Capital ecológica: Florianópolis é uma das raras capitais do mundo onde cerca de 60% do território são áreas de preservação permanente.”

Capital náutica: “Santa Catarina é o estado que mais produz barcos de lazer no Brasil — cerca de 80% da produção nacional.”

Capital cultural: “Florianópolis precisa de novos centros de convenções, salas de eventos e mais apoio a movimentos culturais. Cultura é expressão de liderança e está profundamente conectada com a era tecnológica.”

“A progressão desses status mostra que Florianópolis amadureceu”, avalia Lummertz. “É uma cidade cada vez mais capaz de gerir o seu próprio espaço, seu crescimento e seu futuro.”

DESAFIOS DE SANTA CATARINA

Os desafios identificados por Lummertz para Santa Catarina estão centrados na gestão do crescimento acelerado, especialmente no litoral. “O desenvolvimento das serras catarinenses exige mais planejamento, mas ainda há um pouco mais de tempo para isso. Já no litoral, esse momento passou.”

O crescimento ultrapassou todas as expectativas e superou a capacidade de planejamento, que tem sido negligenciada nas últimas décadas. “Eu sei por ter sido Secretário de Planejamento do Estado”, revela.

O desenvolvimento natural impulsionado pelo veranismo tomou proporções gigantescas, gerando conflitos vocacionais, expansão desordenada das cidades, dos portos e dos balneários. “Tudo isso demanda planejamento.”

“Precisamos elevar o nível do planejamento no estado, promovendo uma atuação integrada com os municípios e suas associações, pois os gargalos que enfrentamos podem asfixiar Santa Catarina”, alerta.

Os desafios incluem conectividade — onde o governo estadual já busca soluções, como a via marítima — e questões críticas relacionadas ao saneamento, que necessitam de planejamento estruturado.

“É fundamental planejar, organizar, coordenar, dialogar e promover a cocriação com os municípios, ajustando os planos diretores por meio de uma discussão aberta e construtiva”, defende. “Esse é um papel essencial para o desenvolvimento do estado e precisa ser realizado com muita urgência.”

A experiência de Lummertz como ex-secretário de Planejamento do Estado oferece credibilidade especial a essas observações. Ele testemunhou os primeiros sinais do crescimento acelerado e agora vê as consequências da falta de planejamento adequado.

TRAJETÓRIA E VISÃO DE GESTÃO

A trajetória diversificada de Lummertz — do SEBRAE ao Ministério do Turismo — moldou uma visão particular sobre gestão pública e desenvolvimento regional. “Acredito que o desenvolvimento regional no Brasil precisa ter sintonia com um projeto nacional consistente”, afirma.

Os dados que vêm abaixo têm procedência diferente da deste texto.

Lemma start_inv c e k : cfg_ok c -> heap_ok c -> inv [] (cache_init c e k).
Proof.
  intros Hc Hh.
  destruct (refines_init (hkey ∅) hash_key hash_key_range (hash_power_opt c)) as (Hw & Hm & Hn); [apply (ok_hash c Hc)|].
  assert (contents (assoc_init (E:=addr) (hash_power_opt c)) = []) as Hnil.
  { apply elem_of_nil_inv. intros b Hb. assert (((∅ : gmap (list Z) addr) !! hkey ∅ b) = Some b); [|done].
    by apply Hm. }
  pose proof (pcnt_range c) as Hpc. pose proof (slab_size_pos c Hc) as Hss. unfold MAX_SLAB, MAX_CHUNKS in *.
  split; simpl; try done.
  - intros r id. split.
    + intros Hid. exists (slabclass_new c (psize c id)). split_and!; [by apply slabclass_init_lookup|done|].
      simpl. fold (pcnt c id). rewrite u32_small; [done|]. specialize (Hpc id Hc Hid). lia.
    + intros p Hp. by apply slabclass_init_lookup in Hp as [? _].
  - split; [set_solver|]. intros ? ? Hx. by apply lookup_empty_Some in Hx.
  - split_and!; [done| |by rewrite Hnil]. intros a. rewrite Hnil. split; [set_solver|].
    intros (? & Hx & _). by apply lookup_empty_Some in Hx.
  - intros r id Hid. exists []. split_and!; [by apply init_lruq_lookup|constructor|]. intros a. split; [set_solver|].
    intros (? & Hx & _). by apply lookup_empty_Some in Hx.
  - split; [|intros ? ? Hx; by apply lookup_empty_Some in Hx]. intros r id p Hp.
    apply slabclass_init_lookup in Hp as [_ ->]; [|done]. simpl. split_and!; [constructor|done|set_solver].
  - intros r id p a Hp. by apply slabclass_init_lookup in Hp as [_ ->].
  - match goal with |- P_info _ _ ?f _ => set (inf := f) end.
    assert (forall r, exists m, inf r = HeapInfo 0 m [] [] /\ 0 <= m < 2 ^ 32) as Hinf.
    { intros r. unfold inf, slab_heapinfo_init. destruct r; [destruct (slab_has_reserved_slabs c)|]; simpl;
        eexists; (split; [destruct (prealloc c); reflexivity|]); try apply u32_range. lia. }
    split_and!.
    + intros r. destruct (Hinf r) as (m & -> & Hm'). simpl. split_and!; try done || lia || constructor; set_solver.
    + intros n Hn'. destruct (Hinf false) as (m & E & _). rewrite E in Hn'. set_solver.
    + intros n [? Hx]. by apply lookup_empty_Some in Hx.
    + unfold heap_ok in Hh. unfold inf, slab_heapinfo_init. simpl.
      destruct (slab_has_reserved_slabs c), (prealloc c); exact Hh.
Qed.

(** A small configuration: three classes, one kilobyte slabs, a pool for leases. *)
Definition ex_cfg : settings :=
  Settings true true EVICT_LRU true true 4096 1024 4 0 [0; 128; 256; 512] 3 20 4096 10000.

Lemma ex_cfg_ok : cfg_ok ex_cfg.
Proof.
  assert (forall id, SLABCLASS_MIN_ID <= id <= 3 -> id = 1 \/ id = 2 \/ id = 3) as H3
    by (unfold SLABCLASS_MIN_ID; lia).
  split.
  - by vm_compute.
  - by vm_compute.
  - intros id [-> | [-> | ->]]%H3; by vm_compute.
  - intros i j Hi Hj. assert (SLABCLASS_MIN_ID <= j <= 3) as Hj' by (simpl in Hj; lia).
    assert (SLABCLASS_MIN_ID <= i <= 3) as Hi' by lia.
    apply H3 in Hi' as [-> | [-> | ->]]; apply H3 in Hj' as [-> | [-> | ->]]; try lia; by vm_compute.
  - by vm_compute.
Qed.

Definition ex_env : environment := Env (fun _ => 0) (fun _ => true) (fun _ => 0).
Definition ex_clk : clock := Clock 1000 100.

É necessário que o turismo faça parte do PAC (Programa de Aceleração do Crescimento), o que ainda não ocorre, apesar de o setor responder por 8% da economia e gerar 8,5 milhões de empregos. “A ausência no PAC impacta negativamente o desenvolvimento regional e nacional.”

Também defende a implementação de uma política efetiva de promoção dos destinos, tanto interna quanto externamente, contemplando polos estratégicos como Nordeste, Sul e Amazônia.

“O alinhamento entre essas políticas e o projeto nacional é fundamental”, destaca. “O desalinhamento fragiliza os investimentos e amplia a insegurança jurídica, afastando investidores e dificultando o avanço do setor.”

Sua experiência múltipla — desde dirigente do SEBRAE até ministro — oferece uma perspectiva única sobre a necessidade de continuidade nas políticas públicas. “É preciso evitar que a cada novo governo tudo recomece do zero.”

A visão de Lummertz sobre gestão pública é pragmática: o Estado deve facilitar e fomentar, não competir com o setor privado. Sua experiência em diferentes esferas de governo — municipal, estadual e federal — demonstra como essa filosofia pode ser aplicada em diferentes contextos.